The director who compared Judi Dench to a savage: “We have had our run-ins”

Most people wouldn’t look at the kindly, diminutive figure of Judi Dench and think, “There she is, the absolute savage.” One actor and filmmaker would, though, and they’re supposed to be friends.

There’s not really a complimentary way to insinuate that someone has savage tendencies, since it instantly conjures the mental image of a feral Dench roaming around a film set or backstage at the theatre like a rabid beast, hunting for the next target of her frothing, unbridled fury.

To be honest, the truth isn’t too far away from that, even if there’s a bit of luvviness thrown in. As much as she’s a legendary presence in British stage and screen, there’s also plenty of evidence to suggest that the Academy Award-winning dame isn’t to be trifled with, especially if you catch her in a bad mood.

There’s definitely something endearingly and bizarrely wholesome about her dirty mind, foul mouth, and habit of weaving sweary embroidery for her nearest and dearest, but the other side of that coin is that the long-time M to Pierce Brosnan and Daniel Craig’s James Bond doesn’t take too kindly to perceived idiocy.

It wouldn’t be wide of the mark to assume that one of her close personal friends and a frequent collaborator in film, television, and the London performing arts would be immune from her wrath, but Kenneth Branagh would wholeheartedly disagree, since he was the one who called her a savage sort.

The pair have worked together on the movies Belfast, All Is True, Murder on the Orient Express, and Hamlet, the made-for-TV feature Ghosts, and several stage productions, including The Lion in Winter, Much Ado About Nothing, and The Winter’s Tale, so it’s an understatement to say they’re familiar with each other in a personal and professional capacity.

“She has a very healthy, a very rigorous, and I would say savage, artistic judgment and artistic conscience,” Branagh told the Los Angeles Times, a brush Dench refused to be tarred with. “I certainly don’t believe ‘savage,'” she retorted, before immediately proving the point he was trying to make.
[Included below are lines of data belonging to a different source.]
Record NodeResources := mkNodeResources {
  r_cpuCores : Z;
  r_memoryBytes : Z;
  r_memoryAvailableBytes : Z;
  r_gpus : list GpuInfo;
  r_diskBytes : Z;
  r_diskAvailableBytes : Z;
  r_cpuUsagePercent : Q;
  r_gamingDetected : bool
}.

Record NodeInfo := mkNodeInfo {
  n_nodeId : string;
  n_hostname : string;
  n_tailscaleIp : string;
  n_grpcPort : Z;
  n_role : NodeRole;
  n_status : NodeStatus;
  n_resources : option NodeResources;
  n_tags : list string;
  n_joinedAt : Z;
  n_lastSeen : Z
}.
#[export] Instance NodeInfo_eta : EtaRecord NodeInfo := fun n =>
  mkNodeInfo (n_nodeId n) (n_hostname n) (n_tailscaleIp n) (n_grpcPort n) (n_role n) (n_status n)
    (n_resources n) (n_tags n) (n_joinedAt n) (n_lastSeen n).

Record MembershipConfig := mkMembershipConfig {
  m_nodeId : string;
  m_hostname : string;
  m_tailscaleIp : string;
  m_grpcPort : Z;
  m_heartbeatTimeoutMs : option Z;
  m_autoApprove : bool
}.

Inductive MembershipEvent :=
  | me_pendingApproval
  | me_joined (clusterId : string)
  | me_versionCheck (buildHash leaderAddress : string)
  | me_nodeJoinRequest (n : NodeInfo)
  | me_nodeDraining (n : NodeInfo)
  | me_rejoinNeeded
  | me_nodeOffline (n : NodeInfo)
  | me_nodeRecovered (n : NodeInfo)
  | me_nodeJoined (n : NodeInfo)
  | me_nodeLeft (n : NodeInfo).

Record MembershipManager := mkMembershipManager {
  mm_config : MembershipConfig;
  mm_nodes : jsmap NodeInfo;
  mm_pendingApprovals : jsmap NodeInfo;
  mm_leaderAddress : option string;
  mm_heartbeatFailures : Z;
  mm_rejoinInProgress : bool;
  mm_emitted : list MembershipEvent
}.
#[export] Instance MembershipManager_eta : EtaRecord MembershipManager := fun m =>
  mkMembershipManager (mm_config m) (mm_nodes m) (mm_pendingApprovals m) (mm_leaderAddress m)
    (mm_heartbeatFailures m) (mm_rejoinInProgress m) (mm_emitted m).

(** The data of a committed node_join entry. *)
Record JoinData := mkJoinData {
  jd_nodeId : string;
  jd_hostname : string;
  jd_tailscaleIp : string;
  jd_grpcPort : Z;
  jd_tags : list string
}.

(** JSON on the entries that the manager writes and reads. *)
Class MembershipCodec (D : Type) := {
  stringify_join : JoinData -> D;
  stringify_leave : string -> D;
  parse_join : D -> option JoinData;
  parse_leave : D -> option string
}.
Class MembershipCodecLaws (D : Type) `{!MembershipCodec D} : Prop := {
  parse_stringify_join j : parse_join (stringify_join j) = Some j;
  parse_stringify_leave i : parse_leave (stringify_leave i) = Some i
}.

(** The instance of the running program: the text [JSON.stringify] produces for
    the object literals of [approveNode] and [removeNode], and the fields that
    [handleCommittedEntry] reads back from [JSON.parse]. *)
Definition join_json (j : JoinData) : json :=
  JObj [("nodeId", JStr (jd_nodeId j)); ("hostname", JStr (jd_hostname j));
        ("tailscaleIp", JStr (jd_tailscaleIp j)); ("grpcPort", JNum (jd_grpcPort j));
        ("tags", JArr (map JStr (jd_tags j)))].

Definition json_str (j : json) : option string := match j with JStr s => Some s | _ => None end.

Definition json_join (j : json) : option JoinData :=
  match j with
  | JObj l =>
      match jm_get l "nodeId", jm_get l "hostname", jm_get l "tailscaleIp", jm_get l "grpcPort",
            jm_get l "tags" with
      | Some (JStr id), Some (JStr host), Some (JStr ip), Some (JNum port), Some (JArr tags) =>
          mkJoinData id host ip port <$> mapM json_str tags
      | _, _, _, _, _ => None
      end
  | _ => None
  end.

Definition json_leave (j : json) : option string :=
  match j with
  | JObj l => match jm_get l "nodeId" with Some (JStr id) => Some id | _ => None end
  | _ => None
  end.

#[export] Instance json_codec : MembershipCodec string := {
  stringify_join j := stringify (join_json j);
  stringify_leave id := stringify (JObj [("nodeId", JStr id)]);
  parse_join d := parse d ≫= json_join;
  parse_leave d := parse d ≫= json_leave
}.

Lemma mapM_json_str l : mapM json_str (map JStr l) = Some l.
Proof. induction l as [|x l IH]; [done|]. cbn. by rewrite IH. Qed.

#[export] Instance json_codec_laws : MembershipCodecLaws string.
Proof.
  split.
  - intros [id host ip port tags].
    change (parse (stringify (join_json (mkJoinData id host ip port tags))) ≫= json_join =
      Some (mkJoinData id host ip port tags)).
    rewrite parse_stringify; cbn.
    + by rewrite mapM_json_str.
    + by induction tags.
  - intros id. change (parse (stringify (JObj [("nodeId", JStr id)])) ≫= json_leave = Some id).
    by rewrite parse_stringify.
Qed.

(** The wire format of a node. *)
Record ProtoGpu := mkProtoGpu {
  pg_name : string;
  pg_memory_bytes : string;
  pg_memory_available_bytes : string;
  pg_utilization_percent : Q;
  pg_in_use_for_gaming : bool
}.
Record ProtoResources := mkProtoResources {
  pr_cpu_cores : Z;
  pr_memory_bytes : string;
  pr_memory_available_bytes : string;
  pr_gpus : list ProtoGpu;
  pr_disk_bytes : string;
  pr_disk_available_bytes : string;
  pr_cpu_usage_percent : Q;
  pr_gaming_detected : bool
}.
Record ProtoNode := mkProtoNode {
  pn_node_id : string;
  pn_hostname : string;
  pn_tailscale_ip : string;
  pn_grpc_port : Z;
  pn_role : string;
  pn_status : string;
  pn_resources : option ProtoResources;
  pn_tags : list string;
  pn_joined_at : string;
  pn_last_seen : string
}.

(** The string values of the TypeScript unions. *)
Definition role_string (r : NodeRole) : string :=
  match r with
  | role_leader => "leader" | role_follower => "follower"
  | role_candidate => "candidate" | role_worker => "worker"
  end.
Definition status_string (s : NodeStatus) : string :=
  match s with
  | pending_approval => "pending_approval" | active => "active"
  | draining => "draining" | offline => "offline"
  end.
(** The cast [as NodeRole]: [None] for a string outside the union. *)
Definition as_role (s : string) : option NodeRole :=
  if String.eqb s "leader" then Some role_leader
  else if String.eqb s "follower" then Some role_follower
  else if String.eqb s "candidate" then Some role_candidate
  else if String.eqb s "worker" then Some role_worker else None.
Definition as_status (s : string) : option NodeStatus :=
  if String.eqb s "pending_approval" then Some pending_approval
  else if String.eqb s "active" then Some active
  else if String.eqb s "draining" then Some draining
  else if String.eqb s "offline" then Some offline else None.

Definition resourcesToProto (r : NodeResources) : ProtoResources :=
  mkProtoResources (r_cpuCores r) (js_toString (r_memoryBytes r))
    (js_toString (r_memoryAvailableBytes r))
    ((fun g => mkProtoGpu (g_name g) (js_toString (g_memoryBytes g))
                 (js_toString (g_memoryAvailableBytes g)) (g_utilizationPercent g)
                 (g_inUseForGaming g)) <$> r_gpus r)
    (js_toString (r_diskBytes r)) (js_toString (r_diskAvailableBytes r))
    (r_cpuUsagePercent r) (r_gamingDetected r).

Definition nodeToProto (n : NodeInfo) : ProtoNode :=
  mkProtoNode (n_nodeId n) (n_hostname n) (n_tailscaleIp n) (n_grpcPort n)
    ("NODE_ROLE_" +:+ js_toUpperCase (role_string (n_role n)))
    ("NODE_STATUS_" +:+ js_toUpperCase (status_string (n_status n)))
    (resourcesToProto <$> n_resources n) (n_tags n)
    (js_toString (n_joinedAt n)) (js_toString (n_lastSeen n)).

(** [None] when the node would hold a value outside its type (an unknown role or
    status, or [NaN]). *)
Definition protoToNode (p : ProtoNode) : option NodeInfo :=
  role ← as_role (js_toLowerCase (js_replace "NODE_ROLE_" "" (pn_role p)));
  status ← as_status (js_toLowerCase (js_replace "NODE_STATUS_" "" (pn_status p)));
  joined ← parseInt (pn_joined_at p);
  seen ← parseInt (pn_last_seen p);
  Some (mkNodeInfo (pn_node_id p) (pn_hostname p) (pn_tailscale_ip p) (pn_grpc_port p)
          role status None (pn_tags p) joined seen).

(** [`${ip}:${port}`]. *)
Definition node_address (ip : string) (port : Z) : string := ip +:+ ":" +:+ js_toString port.

Definition address_of (n : NodeInfo) : string := node_address (n_tailscaleIp n) (n_grpcPort n).

Section membership.
Context {D : Type} `{!EmptyBuffer D} `{!MembershipCodec D}.
Implicit Types (m : MembershipManager) (raft : RaftNode D).

(** The manager and the Raft node it holds. *)
Abbreviation Member := (MembershipManager * RaftNode D)%type.

Definition m_emit (ev : MembershipEvent) m : MembershipManager :=
  m <| mm_emitted ::= fun evs => evs ++ [ev] |>.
“Was I savage when I gave you notes for Much Ado About Nothing?” she asked. Since he didn’t say anything, the answer was clearly ‘yes’. “We have had our run-ins about these kinds of things,” Branagh confessed. “I would say ‘savagery’ in terms of being an artistic puritan.” With the backtracking complete, it was finally embraced as the compliment it was supposed to be.

Why did she have to get him notes for the play, especially when Branagh is almost as synonymous with the works of William Shakespeare as she is? Two reasons: first of all, he’s pissed her off by adding an ad-libbed joke into a performance, which didn’t sit well with Dench, who was also directing. Secondly, he got pissed in the pub and disappeared before she could hand the notes over. It’s not what most folks would call savage behaviour, but as far as he was concerned, it was.